• [WORK ITEM]
You are to retype all of the data exactly as it appears.

[Excerpts from a dataset]

(** X15. The secure hash is a string of upper-case hex digits, 32 of them
    for MD5 and 64 for SHA256; so [verifySecureHash] accepts only a
    [vpc_SecureHash] that is such a string, and refuses the same digest
    written in lower case. *)
Theorem secureHash_format (parameters : jsobj) (secret : string)
    (hashType : jsval) :
  (∀ h, generateSecureHash parameters secret hashType = Ok h →
        allUpperHex h = true
        ∧ String.length h
          = (if Js.strictEq hashType (JString "MD5") then 32 else 64)%nat)
  ∧ (verifySecureHash parameters secret hashType = Ok true →
     ∃ h, Js.prop parameters "vpc_SecureHash" = JString h
          ∧ allUpperHex h = true
          ∧ (String.length h = 32 ∨ String.length h = 64)%nat).
Proof.
  assert (∀ hashType h,
            generateSecureHash parameters secret hashType = Ok h →
            allUpperHex h = true
            ∧ String.length h
              = (if Js.strictEq hashType (JString "MD5") then 32 else 64)%nat)
    as Hformat.
  { clear hashType. intros hashType h. unfold generateSecureHash.
    destruct (filterParams _ _ _) as [f|]; cbn [mbind Exc_bind]; [|done].
    change (hashTypeValue MD5) with (JString "MD5").
    destruct (Js.strictEq hashType (JString "MD5")).
    - intros <-%Ok_inj. split; [apply allUpperHex_digestHex|].
      by rewrite toUpperCase_length, digestHex_length.
    - destruct (Js.strictEq hashType _); [|done].
      intros <-%Ok_inj. split; [apply allUpperHex_digestHex|].
      by rewrite toUpperCase_length, digestHex_length. }
  split; [apply Hformat|].
  unfold verifySecureHash. destruct (negb _); [done|].
  destruct (generateSecureHash _ _ _) as [h|] eqn:Hh; cbn [mbind Exc_bind];
    [|done].
  apply Hformat in Hh as [Hhex Hlength].
  destruct (Js.prop parameters "vpc_SecureHash") as [| |provided|];
    cbn [Js.strictEq]; try done.
  intros Heq%Ok_inj. apply bool_decide_eq_true in Heq as <-.
  exists h. split; [done|]. split; [done|].
  destruct (Js.strictEq _ _); auto.
Qed.
(** X16. The secure hash does not see white space around a value: the
    parameters with every string value trimmed have the same hash, so a
    signature stays valid when values gain or lose leading or trailing
    white space. *)
Theorem generateSecureHash_trimValues (parameters : jsobj) (secret : string)
    (hashType : jsval) :
  generateSecureHash (trimValues parameters) secret hashType
  = generateSecureHash parameters secret hashType.
Proof.
  unfold generateSecureHash. by rewrite keys_trimValues, filterParams_trimValues.
Qed.

End hash_more_facts.

(* ===================================================================== *)
(** * Further properties: creating a payment *)
(* ===================================================================== *)

Section creation_facts.
Import Node MigsHashUtil PaymentService PaymentStatusSyncProcessor Lifecycle.

Lemma find_app_first {A} (P : A → bool) (l l' : list A) :
  List.find P (l ++ l')
  = match List.find P l with
    | Some x => Some x
    | None => List.find P l'
    end.
Proof. induction l as [|x l IH]; [done|]. simpl. by destruct (P x). Qed.

Lemma filterParams_ext_type parameters parameters' keys acc :
  (∀ key, key ∈ keys → key ≠ "vpc_SecureHashType" →
          Js.prop parameters key = Js.prop parameters' key) →
  filterParams parameters keys acc = filterParams parameters' keys acc.
Proof.
  revert acc. induction keys as [|key keys IH]; intros acc Hext; simpl; [done|].
  assert (∀ acc, filterParams parameters keys acc = filterParams parameters' keys acc)
    as IH' by (intros; apply IH; intros; apply Hext; [by right|done]).
  destruct (decide (key = "vpc_SecureHashType")) as [->|Hne]; [by simpl|].
  rewrite (Hext key) by (done || left).
  destruct (_ && _); [|done].
  destruct (callTrim _) as [trimmed|e]; simpl; [|done].
  by destruct (0 <? _)%nat.
Qed.

Context `{crypto : Crypto} (config : MigsConfiguration).

Lemma generateSecureHash_set_secureHashType parameters secret hashType v :
  generateSecureHash (Js.set parameters "vpc_SecureHashType" v) secret hashType
  = generateSecureHash parameters secret hashType.
Proof.
  unfold generateSecureHash.
  assert (filterParams (Js.set parameters "vpc_SecureHashType" v)
            (Js.keys (Js.set parameters "vpc_SecureHashType" v)) []
          = filterParams parameters (Js.keys parameters) []) as ->; [|done].
  destruct (decide ("vpc_SecureHashType" ∈ Js.keys parameters)) as [Hin|Hnin].
  - rewrite keys_set_elem by done.
    apply filterParams_ext_type. intros key _ Hne. by apply prop_set_ne.
  - rewrite set_fresh by done. unfold Js.keys at 1. rewrite fmap_app.
    rewrite filterParams_app.
    rewrite <-(set_fresh _ _ _ Hnin).
    rewrite (filterParams_ext_type _ parameters)
      by (intros key _ Hne; by apply prop_set_ne).
    by destruct (filterParams parameters _ _).
Qed.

• [RESPONSE BELOW]
(** X15. The secure hash is a string of upper-case hex digits, 32 of them
    for MD5 and 64 for SHA256; so [verifySecureHash] accepts only a
    [vpc_SecureHash] that is such a string, and refuses the same digest
    written in lower case. *)
Theorem secureHash_format (parameters : jsobj) (secret : string)
    (hashType : jsval) :
  (∀ h, generateSecureHash parameters secret hashType = Ok h →
        allUpperHex h = true
        ∧ String.length h
          = (if Js.strictEq hashType (JString "MD5") then 32 else 64)%nat)
  ∧ (verifySecureHash parameters secret hashType = Ok true →
     ∃ h, Js.prop parameters "vpc_SecureHash" = JString h
          ∧ allUpperHex h = true
          ∧ (String.length h = 32 ∨ String.length h = 64)%nat).
Proof.
  assert (∀ hashType h,
            generateSecureHash parameters secret hashType = Ok h →
            allUpperHex h = true
            ∧ String.length h
              = (if Js.strictEq hashType (JString "MD5") then 32 else 64)%nat)
    as Hformat.
  { clear hashType. intros hashType h. unfold generateSecureHash.
    destruct (filterParams _ _ _) as [f|]; cbn [mbind Exc_bind]; [|done].
    change (hashTypeValue MD5) with (JString "MD5").
    destruct (Js.strictEq hashType (JString "MD5")).
    - intros <-%Ok_inj. split; [apply allUpperHex_digestHex|].
      by rewrite toUpperCase_length, digestHex_length.
    - destruct (Js.strictEq hashType _); [|done].
      intros <-%Ok_inj. split; [apply allUpperHex_digestHex|].
      by rewrite toUpperCase_length, digestHex_length. }
  split; [apply Hformat|].
  unfold verifySecureHash. destruct (negb _); [done|].
  destruct (generateSecureHash _ _ _) as [h|] eqn:Hh; cbn [mbind Exc_bind];
    [|done].
  apply Hformat in Hh as [Hhex Hlength].
  destruct (Js.prop parameters "vpc_SecureHash") as [| |provided|];
    cbn [Js.strictEq]; try done.
  intros Heq%Ok_inj. apply bool_decide_eq_true in Heq as <-.
  exists h. split; [done|]. split; [done|].
  destruct (Js.strictEq _ _); auto.
Qed.
(** X16. The secure hash does not see white space around a value: the
    parameters with every string value trimmed have the same hash, so a
    signature stays valid when values gain or lose leading or trailing
    white space. *)
Theorem generateSecureHash_trimValues (parameters : jsobj) (secret : string)
    (hashType : jsval) :
  generateSecureHash (trimValues parameters) secret hashType
  = generateSecureHash parameters secret hashType.
Proof.
  unfold generateSecureHash. by rewrite keys_trimValues, filterParams_trimValues.
Qed.

End hash_more_facts.

(* ===================================================================== *)
(** * Further properties: creating a payment *)
(* ===================================================================== *)

Section creation_facts.
Import Node MigsHashUtil PaymentService PaymentStatusSyncProcessor Lifecycle.

Lemma find_app_first {A} (P : A → bool) (l l' : list A) :
  List.find P (l ++ l')
  = match List.find P l with
    | Some x => Some x
    | None => List.find P l'
    end.
Proof. induction l as [|x l IH]; [done|]. simpl. by destruct (P x). Qed.

Lemma filterParams_ext_type parameters parameters' keys acc :
  (∀ key, key ∈ keys → key ≠ "vpc_SecureHashType" →
          Js.prop parameters key = Js.prop parameters' key) →
  filterParams parameters keys acc = filterParams parameters' keys acc.
Proof.
  revert acc. induction keys as [|key keys IH]; intros acc Hext; simpl; [done|].
  assert (∀ acc, filterParams parameters keys acc = filterParams parameters' keys acc)
    as IH' by (intros; apply IH; intros; apply Hext; [by right|done]).
  destruct (decide (key = "vpc_SecureHashType")) as [->|Hne]; [by simpl|].
  rewrite (Hext key) by (done || left).
  destruct (_ && _); [|done].
  destruct (callTrim _) as [trimmed|e]; simpl; [|done].
  by destruct (0 <? _)%nat.
Qed.

Context `{crypto : Crypto} (config : MigsConfiguration).

Lemma generateSecureHash_set_secureHashType parameters secret hashType v :
  generateSecureHash (Js.set parameters "vpc_SecureHashType" v) secret hashType
  = generateSecureHash parameters secret hashType.
Proof.
  unfold generateSecureHash.
  assert (filterParams (Js.set parameters "vpc_SecureHashType" v)
            (Js.keys (Js.set parameters "vpc_SecureHashType" v)) []
          = filterParams parameters (Js.keys parameters) []) as ->; [|done].
  destruct (decide ("vpc_SecureHashType" ∈ Js.keys parameters)) as [Hin|Hnin].
  - rewrite keys_set_elem by done.
    apply filterParams_ext_type. intros key _ Hne. by apply prop_set_ne.
  - rewrite set_fresh by done. unfold Js.keys at 1. rewrite fmap_app.
    rewrite filterParams_app.
    rewrite <-(set_fresh _ _ _ Hnin).
    rewrite (filterParams_ext_type _ parameters)
      by (intros key _ Hne; by apply prop_set_ne).
    by destruct (filterParams parameters _ _).
Qed.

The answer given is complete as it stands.